Artiste
Plasticien
Designer
Un ouvrage de Gaston Bachelard s’intitule “L’intuition de l’instant” ;
la seule réalité du temps est celle de l’instant, c’est-à-dire le monde
imaginé avant d’être compris.
Ainsi, si ta peinture était un Monde, on l’appellerait totem,
si elle était une phrase, on l’appellerait mantras, une prière, on l’appellerait chamanique.
Ces péréquations entre surfaces planes peintes et ressenties
ne sont possibles que par l’épure de la réalisation,
une manière sobre quoique somptueuse,
quasi-monacale de montrer l’invisible
en expansion de l’instinct de vie
par une économie de moyen pesée
au trébuchet et pourtant explosive.
C’est à dire exactement le contraire d’une peinture bavarde.

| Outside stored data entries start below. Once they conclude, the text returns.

Lemma ink_bit c i j (A : Type) (t e : A) : 0 <= j < 8 ->
  (if truthy (Z.land (Z.shiftr (glyph c i) (7 - j)) 1) then t else e) = if Z.testbit (glyph c i) (7 - j) then t else e.
Proof.
  intros Hj. replace (Z.land _ 1) with (Z.land (Z.shiftr (glyph c i) (7 - j)) (2 ^ 0)) by done.
  by rewrite land_pow2_testbit, Z.shiftr_spec, Z.add_0_l by lia.
Qed.

(** Only pixels changed. *)
Definition repainted (f : Z -> Z -> Z) (s s' : framebuffer) : Prop :=
  s' = set_fb_mem (fb_mem s') s /\ forall x y, 0 <= x < width s -> 0 <= y < height s -> pixel s' x y = f x y.

Lemma geometry_mem m s : geometry s -> geometry (set_fb_mem m s).
Proof. by intros [? ? ? ? ? ?]. Qed.

(** Addresses of pixels of a line are apart, and those of different lines too. *)
Lemma pixel_addr s x y x' y' : geometry s -> 0 <= x < width s -> 0 <= y < height s -> 0 <= x' < width s -> 0 <= y' < height s ->
  y * (pitch s / 4) + x = y' * (pitch s / 4) + x' -> x = x' /\ y = y'.
Proof.
  intros [_ [? [_ ?]] _ Hp _ _] Hx Hy Hx' Hy' E. assert (width s <= pitch s / 4) by dlia.
  set (w := pitch s / 4) in *. assert (y = y') as -> by nia. lia.
Qed.

Lemma pixel_bound s x y : geometry s -> 0 <= x < width s -> 0 <= y < height s ->
  0 <= y * (pitch s / 4) /\ 4 * (y * (pitch s / 4) + x) + 4 <= fb_size s /\ 4 * (pitch s / 4) = pitch s.
Proof.
  intros [_ [? [_ ?]] _ Hp [-> _] _] Hx Hy. assert (width s <= pitch s / 4 /\ pitch s = 4 * (pitch s / 4)) as [Hw E] by dlia.
  set (w := pitch s / 4) in *. rewrite E. nia.
Qed.
Lemma u64_add a b : u64 (u64 a + b) = u64 (a + b).
Proof. unfold u64. by rewrite Zplus_mod_idemp_l. Qed.

Lemma u64_sub a b : u64 (u64 a - b) = u64 (a - b).
Proof. unfold u64. by rewrite Zminus_mod_idemp_l. Qed.

Lemma u64_diff T n : 0 <= n < 2 ^ 64 -> u64 (u64 (T + n) - u64 T) = n.
Proof. intros Hn. unfold u64. rewrite Zminus_mod_idemp_l, Zminus_mod_idemp_r. rewrite Z.mod_small; lia. Qed.

Lemma u64_eq T n : 0 <= n < 2 ^ 64 -> u64 T = u64 (T + n) -> n = 0.
Proof. intros Hn E. rewrite <- (u64_diff T n Hn), <- E. by rewrite Z.sub_diag. Qed.

Lemma wp_char_at l i c (Q : Z -> ring -> Prop) r : 0 <= i -> l !! Z.to_nat i = Some c -> Q c r -> wp (char_at l i) Q r.
Proof. intros Hi Hc HQ. unfold char_at. rewrite Hc. by apply wp_ret. Qed.

(** Taking and releasing a lock that is free changes nothing. *)
Lemma wp_fill_entries T l m r0 s : unread_from T r0 l -> Z.of_nat (length l) + Z.of_nat m < 2 ^ 63 -> (m <= length s)%nat ->
  wp (for_loop m 0 (fun i =>
    let pos := Z.land (u64 (head r0 + i)) KRING_BUF_MASK in
    c ← char_at s i; modify (set_c pos c);; modify (set_ready pos 1)))
    (fun _ r => unread_from T r (l ++ take m s) /\ ring_ptr r = ring_ptr r0)
    (set_head (u64 (head r0 + Z.of_nat m)) r0).
Proof.
  intros [Ht Hh Hl He] Hm Hs. set (l' := l ++ take m s).
  assert (length l' = (length l + m)%nat) as Hl' by (unfold l'; rewrite length_app, length_take; lia).
  eapply wp_mono; [apply (wp_for m (fun n r => tail r = u64 T /\ head r = u64 (T + Z.of_nat (length l')) /\ ring_ptr r = ring_ptr r0 /\
    forall i c, l' !! i = Some c -> Z.of_nat (length l') - KRING_BUF_MAX <= Z.of_nat i < Z.of_nat (length l) + n ->
      ring_c r @@ ((T + Z.of_nat i) mod KRING_BUF_MAX) = c /\ ring_ready r @@ ((T + Z.of_nat i) mod KRING_BUF_MAX) = 1)) |].
  - split_and!; [done | cbn; rewrite Hh, u64_add; f_equal; lia | done |]. intros i c Hc Hi. cbn.
    unfold l' in Hc. rewrite lookup_app_l in Hc by lia. apply He; [done | lia].
  - intros n r Hn (H1 & H2 & H3 & H4). rewrite Hh, u64_add, u64_mask. apply wp_bind.
    destruct (lookup_lt_is_Some_2 s (Z.to_nat n) ltac:(lia)) as [c Hc]. apply (wp_char_at _ _ c); [lia | done |].
    apply wp_bind, wp_modify, wp_modify. split_and!; [done.. |]. intros i c' Hc' Hi. cbn. rewrite !rd_insert.
    destruct (decide (Z.of_nat i = Z.of_nat (length l) + n)) as [E|Hne].
    + rewrite E, Z.add_assoc, !decide_True by done. split; [| done]. unfold l' in Hc'. rewrite lookup_app_r in Hc' by lia.
      rewrite lookup_take_lt in Hc' by lia. replace (i - length l)%nat with (Z.to_nat n) in Hc' by lia. congruence.
    + assert ((T + Z.of_nat (length l) + n) mod KRING_BUF_MAX <> (T + Z.of_nat i) mod KRING_BUF_MAX) as Hmod
        by (unfold KRING_BUF_MAX in *; dlia).
      rewrite !decide_False by done. apply H4; [done | lia].
  - intros [] r (H1 & H2 & H3 & H4). split; [split | done]; [done | done | rewrite Hl'; lia |].
    intros i c Hc Hi. apply H4; [done |]. apply lookup_lt_Some in Hc. lia.
Qed.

Une écriture à l’écoute du vivant, du corps,
de la nature, de l’univers, du désir…
Une écriture d’une pensée qui s’allonge
dans le désert et qui regarde la voie lactée
en comprenant qu’il s’agit de soi.
Jean Pierre Petit, de toute évidence nous parle
de ce moment de la nuit du siècle où tout peut arriver.
C’est le moment quand les chiens cessent d’aboyer,
les enfants naissent, le vent qui s’évanouit,
la végétation qui se tait, quand la vie retient son souffle.
C’est un temps peu avant l’aube d’un messianisme
politique comme le concevait Walter Benjamin.
Ce messianique qui s’annonce mais qui nous est
seulement promis c’est les oriflammes et les sculptures
à venir de Jean-Pierre Petit qui sont autant de fanaux
dans la cité, comme des signaux d’espérance et d’alerte
peut être aussi de rédemption.
Ce trait noir et lumineux qui perce l'espace du temps
et de l'univers m'entraîne vers cet absolu, me montre
le chemin où je reconnais au passage les totems laissés
par l'humanité.
Le dessin se fait précis, sûr de lui-même et me révèle
cet inconnu qui m'attendait.
Le chemin se trace jusqu'à la couleur qui appelle à son tour
le désir d'humanité, de plénitude du monde et de l'univers.
Ces signes, cet alphabet de la vie, tracent le récit d'un instant
de vérité, d'une ombre de bonheur, d'une humanité à venir.
L'espace créé entre en résonance avec tous les possibles
et offre la clé à qui veut bien retrouver son regard d'enfant.
La force évoquée est sans doute multipliée
par l’aération de la surface peinte par le blanc
qui marque la puissante respiration du tableau
avec le noir comme rehaut.
Chaque oeuvre pourrait apparaître comme un récitatif à la gloire
de la vie, flux textuel ininterrompue sur la toile. Cette écriture
figurative et abstraite à la fois, hiéroglyphique du sensible en
partage, nous donne à voir dans le temps long de la production
des formes heureuses un dévoilement de loeuvre dont l’éclosion
reste cachée.
La narration du texte pictural comme un labyrinthe nous
entraîne dans une aventure inédite entre l’image et l’écrit.
C’est le roman de la vie mis en oeuvre dans l’intuition du réel
poétiquement posé par une mise en forme en mouvement
perpétuel, mouvement perpétuel énonciatif empreint de
musicalité d’un gai savoir secret à la fois familier et mystérieux.